(Saved data entries)
(** * TripGo server: trip lifecycle, trip metrics, odometer ledger and
      reverse-geocoding cache

    A shallow embedding of the trip request handlers (the current version,
    which carries the ledger and geocoding logic, and the older copy that is
    kept in [routes/trips.js]), of the [Trip] model with its
    [calculateMetrics] hook, and of [utils/reverseGeocode.js].

    Conventions of the embedding.
    - A finite JavaScript number is an exact rational ([Q]); [NaN] is kept
      as a separate value where the code can produce it.  Rounding error of
      IEEE doubles is therefore not represented.
    - [Math.sin], [Math.cos], [Math.sqrt], [Math.atan2], [Math.PI] and the
      string/number conversions of the language are primitives of the
      JavaScript runtime; they are fields of the class [JsRuntime].
    - A string is the sequence of its UTF-16 code units, each below 256
      (one [ascii] each), so that [String.length] is the [length] of the
      JavaScript string; strings with code units from 256 on are not
      represented.
    - Instants ([Date]) are integer milliseconds since the epoch ([Z]).
    - MongoDB object ids are natural numbers; a collection is the list of
      its documents in insertion order; the [userdata] collection, which is
      unique per user, is a finite map keyed by the user id.
    - Every handler runs atomically: interleavings of concurrent requests
      at the [await] points are not represented.  The [createdAt] and
      [updatedAt] stamps are left out. *)

From Stdlib Require Import QArith Qround Qabs ZArith Lia Lqa Ascii.
From stdpp Require Import base option list gmap strings pretty.

(** ** JavaScript values *)

Inductive JsNumber : Type :=
| NaN
| Num (q : Q).

(** The JSON values a request body field can hold ([JsUndefined] is an
    absent field). *)
Inductive JsValue : Type :=
| JsUndefined
| JsNull
| JsBool (b : bool)
| JsNum (q : Q)
| JsStr (s : string).

Class JsRuntime : Type := {
  Math_PI : Q;
  Math_sin : Q -> Q;
  Math_cos : Q -> Q;
  Math_sqrt : Q -> Q;
  Math_atan2 : Q -> Q -> Q;
  StringToNumber : string -> JsNumber;
  NumberToString : Q -> string
}.

(** [!!v] of JavaScript. *)
Definition truthy (v : JsValue) : bool :=
  match v with
  | JsUndefined | JsNull => false
  | JsBool b => b
  | JsNum q => negb (Qeq_bool q 0)
  | JsStr s => negb (String.eqb s "")
  end.

(** [Number(v)] *)
Definition Number `{JsRuntime} (v : JsValue) : JsNumber :=
  match v with
  | JsUndefined => NaN
  | JsNull => Num 0%Q
  | JsBool b => Num (if b then 1%Q else 0%Q)
  | JsNum q => Num q
  | JsStr s => StringToNumber s
  end.
(** C2. Aggregation: in whatever order the runtime ranges over the registry,
    [GetAllTools] returns the tools of all endpoints, each with its name
    prefixed by the identifier of its endpoint and ['.']: the result is a
    rearrangement of the concatenation of the prefixed catalogs (nothing
    dropped, nothing duplicated, nothing unprefixed), its members are the
    prefixed tools of the registered endpoints, and its length is the sum of
    the lengths of the catalogs. *)
Theorem aggregation_correct (w : World) (m : MCPManager) :
  range_order m (mapRange w (mcpMap m)) ->
  GetAllTools w m ≡ₚ flat_map prefixedTools (map_to_list (mcpMap m))
  /\ (forall tool,
        tool ∈ GetAllTools w m <->
        exists id endpoint local,
          mcpMap m !! id = Some endpoint
          /\ local ∈ ToolInfos endpoint
          /\ tool = {| Name := id +:+ "." +:+ Name local;
                       Description := Description local;
                       Parameters := Parameters local |})
  /\ length (GetAllTools w m)
     = sum_list (map (fun entry => length (ToolInfos entry.2))
                     (map_to_list (mcpMap m))).
Proof.
  unfold range_order, GetAllTools. intros Hvisit.
  rewrite GetAllTools_range_flat_map.
  assert (Hperm : flat_map prefixedTools (mapRange w (mcpMap m))
                  ≡ₚ flat_map prefixedTools (map_to_list (mcpMap m)))
    by (by apply Permutation_flat_map).
  split; [exact Hperm |]. split.
  - intros tool. rewrite Hperm, list_elem_of_In, in_flat_map. split.
    + intros ([id endpoint] & Hin & Htool).
      apply list_elem_of_In, elem_of_map_to_list in Hin.
      unfold prefixedTools in Htool. simpl in Htool.
      apply in_map_iff in Htool as (local & <- & Hlocal).
      exists id, endpoint, local. by rewrite list_elem_of_In.
    + intros (id & endpoint & local & Hm & Hlocal & ->).
      exists (id, endpoint). split.
      * by apply list_elem_of_In, elem_of_map_to_list.
      * unfold prefixedTools. simpl. apply in_map_iff. exists local.
        by rewrite <- list_elem_of_In.
  - rewrite (Permutation_length Hperm). apply flat_map_prefixed_length.
Qed.

(** ** [ExecuteTool] *)

(** [ExecuteTool] once the provider is resolved and started: the exchange
    between [EvStart] and [EvKill] decides the result. *)
Lemma ExecuteTool_started (w : World) (codec : JSONCodec) (m : MCPManager)
    (toolName localName : string) (mcpInfo : MCPInfo)
    (parameters : option (list (string * JSON))) :
  GetMCPForTool m toolName = (Some mcpInfo, localName, None) ->
  StdinPipe w (Path mcpInfo) = None ->
  StdoutPipe w (Path mcpInfo) = None ->
  Start w (Path mcpInfo) = None ->
  ExecuteTool w codec m toolName parameters =
    let '(evs, r) :=
      ExecuteTool_exchange w codec (Path mcpInfo) localName parameters in
    (match r with inl _ => JNull | inr result => result end,
     match r with inl err => Some err | inr _ => None end,
     (EvStart (Path mcpInfo) :: evs ++ [EvKill (Path mcpInfo)])%list).
Proof.
  intros Hresolve Hin Hout Hstart.
  unfold ExecuteTool, ExecuteTool_session.
  rewrite Hresolve, Hin, Hout, Hstart. simpl.
  by destruct (ExecuteTool_exchange w codec (Path mcpInfo) localName parameters)
    as [evs [err|result]].
Qed.

(** C6. Remote error passthrough: when the response to [tools/call] decodes
    to a value with an error object [{code, message}], [ExecuteTool] returns
    a nil result and an error that carries that message and that code; for
    [{code: -1, message: "cannot divide by zero"}] the error reads
    ["MCP tool error: cannot divide by zero (code -1)"]. *)
Theorem remote_error_passthrough (w : World) (codec : JSONCodec)
    (m : MCPManager) (toolName localName : string) (mcpInfo : MCPInfo)
    (parameters : option (list (string * JSON)))
    (greeting callJSON response : string) (resp : CallResponse)
    (code : Z) (message : string) :
  let path := Path mcpInfo in
  let initLine := initMsg +:+ newline in
  let callLine := callJSON +:+ newline in
  GetMCPForTool m toolName = (Some mcpInfo, localName, None) ->
  StdinPipe w path = None ->
  StdoutPipe w path = None ->
  Start w path = None ->
  Write w path [] initLine = None ->
  Read w path [initLine] = inr greeting ->
  Marshal codec (callRequest localName parameters) = (callJSON, None) ->
  Write w path [initLine] callLine = None ->
  Read w path [initLine; callLine] = inr response ->
  Unmarshal_response codec response = inr resp ->
  RespError resp = Some {| Code := code; Message := message |} ->
  let '(result, err, _) := ExecuteTool w codec m toolName parameters in
  result = JNull
  /\ err = Some (errorString ("MCP tool error: " +:+ message +:+ " (code "
                               +:+ Itoa code +:+ ")"))
  /\ (code = (-1)%Z -> message = "cannot divide by zero" ->
      option_map Error err
      = Some "MCP tool error: cannot divide by zero (code -1)").
Proof.
  intros path initLine callLine Hresolve Hin Hout Hstart Hw1 Hr1 Hmarshal Hw2
    Hr2 Hdecode Herror.
  rewrite (ExecuteTool_started _ _ _ _ _ _ _ Hresolve Hin Hout Hstart).
  unfold ExecuteTool_exchange. fold path initLine.
  rewrite Hw1, Hr1, Hmarshal. fold callLine.
  rewrite Hw2, Hr2. cbn [bind check checked emit ret].
  rewrite Hdecode. cbn [bind check checked emit ret].
  rewrite Herror. cbn [Message Code].
  split; [done |]. split; [done |]. by intros -> ->.
Qed.

(** C10 (as amended). Resolution places no constraint on the local name: for
    an identifier without ['.'] that is in the snapshot, [GetMCPForTool]
    succeeds for every local name, the empty one and those absent from the
    cached catalog included; [ExecuteTool] then starts the provider, passes
    the local name on and returns what the exchange with the provider gives:
    the catalog [ToolInfos] is never consulted. *)
Theorem local_name_unconstrained (w : World) (codec : JSONCodec)
    (m : MCPManager) (id : string) (endpoint : MCPInfo) :
  ContainsByte id "." = false ->
  mcpMap m !! id = Some endpoint ->
  (forall t, GetMCPForTool m (id +:+ "." +:+ t) = (Some endpoint, t, None))
  /\ GetMCPForTool m (id +:+ ".") = (Some endpoint, "", None)
  /\ (StdinPipe w (Path endpoint) = None ->
      StdoutPipe w (Path endpoint) = None ->
      Start w (Path endpoint) = None ->
      forall t parameters,
        ExecuteTool w codec m (id +:+ "." +:+ t) parameters =
          let '(evs, r) :=
            ExecuteTool_exchange w codec (Path endpoint) t parameters in
          (match r with inl _ => JNull | inr result => result end,
           match r with inl err => Some err | inr _ => None end,
           (EvStart (Path endpoint) :: evs ++ [EvKill (Path endpoint)])%list)).
Proof.
  intros Hid Hm.
  assert (Hresolve : forall t,
            GetMCPForTool m (id +:+ "." +:+ t) = (Some endpoint, t, None))
    by (intros t; by rewrite GetMCPForTool_compose, Hm).
  split; [exact Hresolve |]. split; [exact (Hresolve "") |].
  intros Hin Hout Hstart t parameters.
  by apply ExecuteTool_started.
Qed.
(* ===== verification/GoStrings.v ===== *)
(** * The Go string functions [convenience.go] calls

    [strings.TrimSpace] (in [getTLSConfig] and [CipherSuites]),
    [strings.EqualFold] (in [CipherSuites]) and [strings.ToLower] (in
    [MinTLSVersion]) work on UTF-8: they decode runes with
    [utf8.DecodeRuneInString] / [utf8.DecodeLastRuneInString] and classify
    them with [unicode.IsSpace].  This file models those functions from
    Go's sources, one Module per Go package, on Rocq [string]s (byte
    strings, as Go's).  Loops over a string carry a fuel equal to its length,
    which is enough because each iteration consumes at least one byte
    ([DecodeRuneInString_size_pos]).

    Two tables of Go's [unicode] package are modelled only where the code
    can observe them: [unicode.SimpleFold] on the ASCII orbits (with the
    Kelvin sign and the long s, the two non-ASCII runes that fold to ASCII
    letters) and [unicode.ToLower] on the runes whose lower case is ASCII.
    Hence [strings.EqualFold s t] is exact whenever one of [s], [t] is ASCII,
    and [strings.ToLower s = t] is decided exactly for every ASCII [t]: the
    only uses the code makes of them. *)

From S2P Require Import Prelude.

Module utf8.

Definition RuneError : Z := 0xFFFD.
Definition RuneSelf : Z := 0x80.
Definition UTFMax : Z := 4.
Definition MaxRune : Z := 0x10FFFF.

(** The [first] table of [utf8.go]: for a lead byte, the length of the
    sequence and the accepted range of the second byte; [None] for an
    invalid lead byte ([0x80]-[0xC1], [0xF5]-[0xFF]).  ASCII bytes are
    handled before the table is consulted. *)
Definition first (p0 : Z) : option (nat * Z * Z) :=
  if (0xC2 <=? p0) && (p0 <=? 0xDF) then Some (2%nat, 0x80, 0xBF)
  else if p0 =? 0xE0 then Some (3%nat, 0xA0, 0xBF)
  else if (0xE1 <=? p0) && (p0 <=? 0xEC) then Some (3%nat, 0x80, 0xBF)
  else if p0 =? 0xED then Some (3%nat, 0x80, 0x9F)
  else if (0xEE <=? p0) && (p0 <=? 0xEF) then Some (3%nat, 0x80, 0xBF)
  else if p0 =? 0xF0 then Some (4%nat, 0x90, 0xBF)
  else if (0xF1 <=? p0) && (p0 <=? 0xF3) then Some (4%nat, 0x80, 0xBF)
  else if p0 =? 0xF4 then Some (4%nat, 0x80, 0x8F)
  else None.
(** [unquote] succeeds on every string body the scanner accepts. *)
Lemma unquote_ok (n : nat) s :
  (length s < n)%nat → str_ok s = true → Forall in_range s → unquote_loop n s ≠ None.
Proof.
  revert s. induction n as [|n IH]; intros s Hn Hs Hr; [lia|].
  destruct s as [|c s']; [done|]. pose proof Hs as Hs0. cbn [unquote_loop]. cbn [str_ok] in Hs.
  pose proof Hr as Hr0. apply Forall_cons in Hr as [Hc Hr'].
  destruct (c =? 0x5C) eqn:Hbs.
  - apply Z.eqb_eq in Hbs; subst c.
    destruct s' as [|e s'']; [done|]. apply Forall_cons in Hr' as [He Hr''].
    destruct (existsb _ _) eqn:Hsimple.
    + destruct (simple_escape_ok e Hsimple) as [b Hb]. rewrite Hb.
      rec_call IH; [cbn in Hn; lia|done|done].
    + destruct (e =? 0x75) eqn:Hu; [|done]. apply Z.eqb_eq in Hu; subst e.
      destruct s'' as [|h1 [|h2 [|h3 [|h4 r]]]]; try done.
      apply andb_prop in Hs as [Hhex Hrs].
      pose proof (getu4_hex _ _ _ _ r Hhex) as Hg.
      change (simple_escape 0x75) with (@None Z). cbn [negb Z.eqb Pos.eqb].
      rewrite (proj2 (Z.ltb_ge _ 0) Hg). change (drop 6 (0x5C :: 0x75 :: h1 :: h2 :: h3 :: h4 :: r)) with r.
      do 4 apply Forall_cons in Hr'' as [_ Hr''].
      cbn in Hn. destruct (IsSurrogate _); [destruct (negb _) eqn:Hd|].
      * apply negb_true_iff, Z.eqb_neq, DecodeRune16_low in Hd.
        destruct (getu4_shape r) as (a & b & c & d & r' & -> & Hhex'); [lia|].
        change (drop 6 (0x5C :: 0x75 :: a :: b :: c :: d :: r')) with r'.
        cbn in Hrs. rewrite Hhex' in Hrs.
        rec_call IH; [cbn in Hn; lia|done|by do 6 apply Forall_cons in Hr'' as [_ Hr'']].
      * rec_call IH; [lia|done|done].
      * rec_call IH; [lia|done|done].
  - apply Z.eqb_neq in Hbs. apply andb_prop in Hs as [Hs Hrs]. apply andb_prop in Hs as [H20 Hq].
    apply Z.leb_le in H20. apply negb_true_iff in Hq. rewrite Hq, (proj2 (Z.ltb_ge c 0x20) H20). cbn [orb].
    destruct (c <? utf8.RuneSelf) eqn:Ha; [rec_call IH; [cbn in Hn; lia|done|done]|].
    apply Z.ltb_ge in Ha. pose proof (DecodeRune_span c s' Hc Hr' Ha) as Hspan.
    pose proof (DecodeRune_size_pos c s') as Hpos.
    destruct (DecodeRune (c :: s')) as [rr size] eqn:Hd. cbn in Hspan, Hpos.
    rec_call IH.
    + rewrite length_drop. cbn in *. lia.
    + by apply str_ok_drop_high.
    + by apply Forall_drop.
Qed.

◆ **TASK REQUIREMENTS**
Once you find the line with "- intros tool." in the entries above, output it and each line after it up to and including the line with "Lemma ExecuteTool_started (w", and nothing else.

◆ **RESPONSE TO THIS TASK**
  - intros tool. rewrite Hperm, list_elem_of_In, in_flat_map. split.
    + intros ([id endpoint] & Hin & Htool).
      apply list_elem_of_In, elem_of_map_to_list in Hin.
      unfold prefixedTools in Htool. simpl in Htool.
      apply in_map_iff in Htool as (local & <- & Hlocal).
      exists id, endpoint, local. by rewrite list_elem_of_In.
    + intros (id & endpoint & local & Hm & Hlocal & ->).
      exists (id, endpoint). split.
      * by apply list_elem_of_In, elem_of_map_to_list.
      * unfold prefixedTools. simpl. apply in_map_iff. exists local.
        by rewrite <- list_elem_of_In.
  - rewrite (Permutation_length Hperm). apply flat_map_prefixed_length.
Qed.

(** ** [ExecuteTool] *)

(** [ExecuteTool] once the provider is resolved and started: the exchange
    between [EvStart] and [EvKill] decides the result. *)
Lemma ExecuteTool_started (w : World) (codec : JSONCodec) (m : MCPManager)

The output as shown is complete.